**Brief:** From the entries below, report only the number of lines that contain the word "does".

[Opening Material provided section]

(** * Rolling-window throughput aggregator (broker_throughput.py)

    A shallow embedding of the classes [TimeHistogram] (with the fields and
    the tick loop it inherits from [TimeAware]) and [ThroughputCounter].

    Conventions of the embedding:
    - Python [int]s are [Z]; values that may be [int] or [float] (clock
      readings, bin contents, latencies) are exact rationals [Q], and
      arithmetic on them is exact: there is no rounding and no infinity. A
      number beyond the range of a double therefore stands for an [int];
      the division of [mean] converts its operands to [float] and raises
      [OverflowError] on such a number, as Python does;
    - [time()] is an effect: the [c]-th call made by the program returns
      [clk c], and the number of calls made so far is part of the state
      threaded through every operation;
    - an exception aborts the operation and leaves the object as it was
      mutated up to that point: [Raise] carries that state;
    - the [while] loop of [check_for_tick_changed] runs on fuel; a loop that
      needs more iterations than the fuel allows yields [OutOfFuel];
    - writes to [sys.stderr] are not part of the modelled state. *)

From Stdlib Require Import ZArith QArith Qabs Qround Lia Lra Ascii String.
From stdpp Require Import gmap strings list fin_maps.

(** ** Exceptions, outcomes and the program monad *)

Inductive exn : Type := ValueError | ZeroDivisionError | IndexError | OverflowError.

Inductive result (St A : Type) : Type :=
| Ok (a : A) (s : St) (c : nat)
| Raise (e : exn) (s : St) (c : nat)
| OutOfFuel.

Arguments Ok {St A} a s c.
Arguments Raise {St A} e s c.
Arguments OutOfFuel {St A}.

(** A computation reads the clock [clk] and the loop bound [fuel], starts
    from an object state [s] with [c] calls of [time()] already made. *)
Definition M (St A : Type) : Type := (nat -> Q) -> nat -> St -> nat -> result St A.

Definition ret {St A} (a : A) : M St A := fun _ _ s c => Ok a s c.

Definition bind {St A B} (m : M St A) (f : A -> M St B) : M St B :=
  fun clk fuel s c =>
    match m clk fuel s c with
    | Ok a s' c' => f a clk fuel s' c'
    | Raise e s' c' => Raise e s' c'
    | OutOfFuel => OutOfFuel
    end.

Declare Scope prog_scope.
Delimit Scope prog_scope with prog.
Notation "x <- c1 ;; c2" := (bind c1 (fun x => c2))
  (at level 100, c1 at next level, right associativity) : prog_scope.
Notation "c1 ;; c2" := (bind c1 (fun _ => c2))
  (at level 100, right associativity) : prog_scope.
Open Scope prog_scope.

Definition get {St} : M St St := fun _ _ s c => Ok s s c.
Definition put {St} (s : St) : M St unit := fun _ _ _ c => Ok tt s c.
Definition modify {St} (f : St -> St) : M St unit := fun _ _ s c => Ok tt (f s) c.
Definition raise {St A} (e : exn) : M St A := fun _ _ s c => Raise e s c.

(** [time()] *)
Definition time {St} : M St Q := fun clk _ s c => Ok (clk c) s (S c).

(** Run a method of a sub-object (a field read by [proj], written back by
    [upd]) inside a method of the object that owns it. *)
Definition zoom {St T A} (proj : St -> T) (upd : T -> St -> St) (m : M T A) : M St A :=
  fun clk fuel s c =>
    match m clk fuel (proj s) c with
    | Ok a t' c' => Ok a (upd t' s) c'
    | Raise e t' c' => Raise e (upd t' s) c'
    | OutOfFuel => OutOfFuel
    end.

(** [while cond: body] *)
Fixpoint while_loop {St} (n : nat) (cond : St -> bool) (body : M St unit) : M St unit :=
  fun clk fuel s c =>
    if cond s then
      match n with
      | O => OutOfFuel
      | S n' =>
          match body clk fuel s c with
          | Ok _ s' c' => while_loop n' cond body clk fuel s' c'
          | Raise e s' c' => Raise e s' c'
          | OutOfFuel => OutOfFuel
          end
      end
    else Ok tt s c.

Definition while {St} (cond : St -> bool) (body : M St unit) : M St unit :=
  fun clk fuel s c => while_loop fuel cond body clk fuel s c.

(** [map(f, xs)] of Python 2: eager, left to right. *)
Fixpoint mapM {St A B} (f : A -> M St B) (xs : list A) : M St (list B) :=
  match xs with
  | [] => ret []
  | x :: xs' => y <- f x ;; ys <- mapM f xs' ;; ret (y :: ys)
  end.

(** ** Python list primitives *)

(** Position denoted by an index expression [l[i]]: negative indices count
    from the end, anything outside [-len, len) is an [IndexError]. *)
Definition py_index {A} (i : Z) (l : list A) : option nat :=
  let len := Z.of_nat (length l) in
  if ((0 <=? i) && (i <? len))%Z then Some (Z.to_nat i)
  else if ((- len <=? i) && (i <? 0))%Z then Some (Z.to_nat (i + len))
  else None.

(** Clamping of a slice bound: a negative bound counts from the end and
    saturates at 0, a non-negative one saturates at the length. *)
Definition slice_bound (i len : Z) : nat :=
  Z.to_nat (if (i <? 0)%Z then Z.max (i + len) 0 else Z.min i len).

(** [l[i:]] *)
Definition slice_from {A} (i : Z) (l : list A) : list A :=
  drop (slice_bound i (Z.of_nat (length l))) l.

(** [l[:j]] *)
Definition slice_to {A} (j : Z) (l : list A) : list A :=
  take (slice_bound j (Z.of_nat (length l))) l.

(** The builtin [sum(l)]: left fold of [+] from [0]. *)
Definition pysum (l : list Q) : Q := fold_left Qplus l 0%Q.

(** ** Conversion to [float] *)

(** [float(n)], and the conversion that [/] applies to an [int] operand when
    the other one is a [float], raise [OverflowError] when [n] does not round
    to a finite double, that is from the magnitude [2^1024 - 2^970] on (half
    way between the largest double, [2^1024 - 2^971], and [2^1024]). *)
Definition double_limit : Z := (2 ^ 1024 - 2 ^ 970)%Z.

Definition fits_double (x : Q) : bool :=
  negb (Qle_bool (inject_Z double_limit) (Qabs x)).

[Closing Material provided section]

**Response box:** 2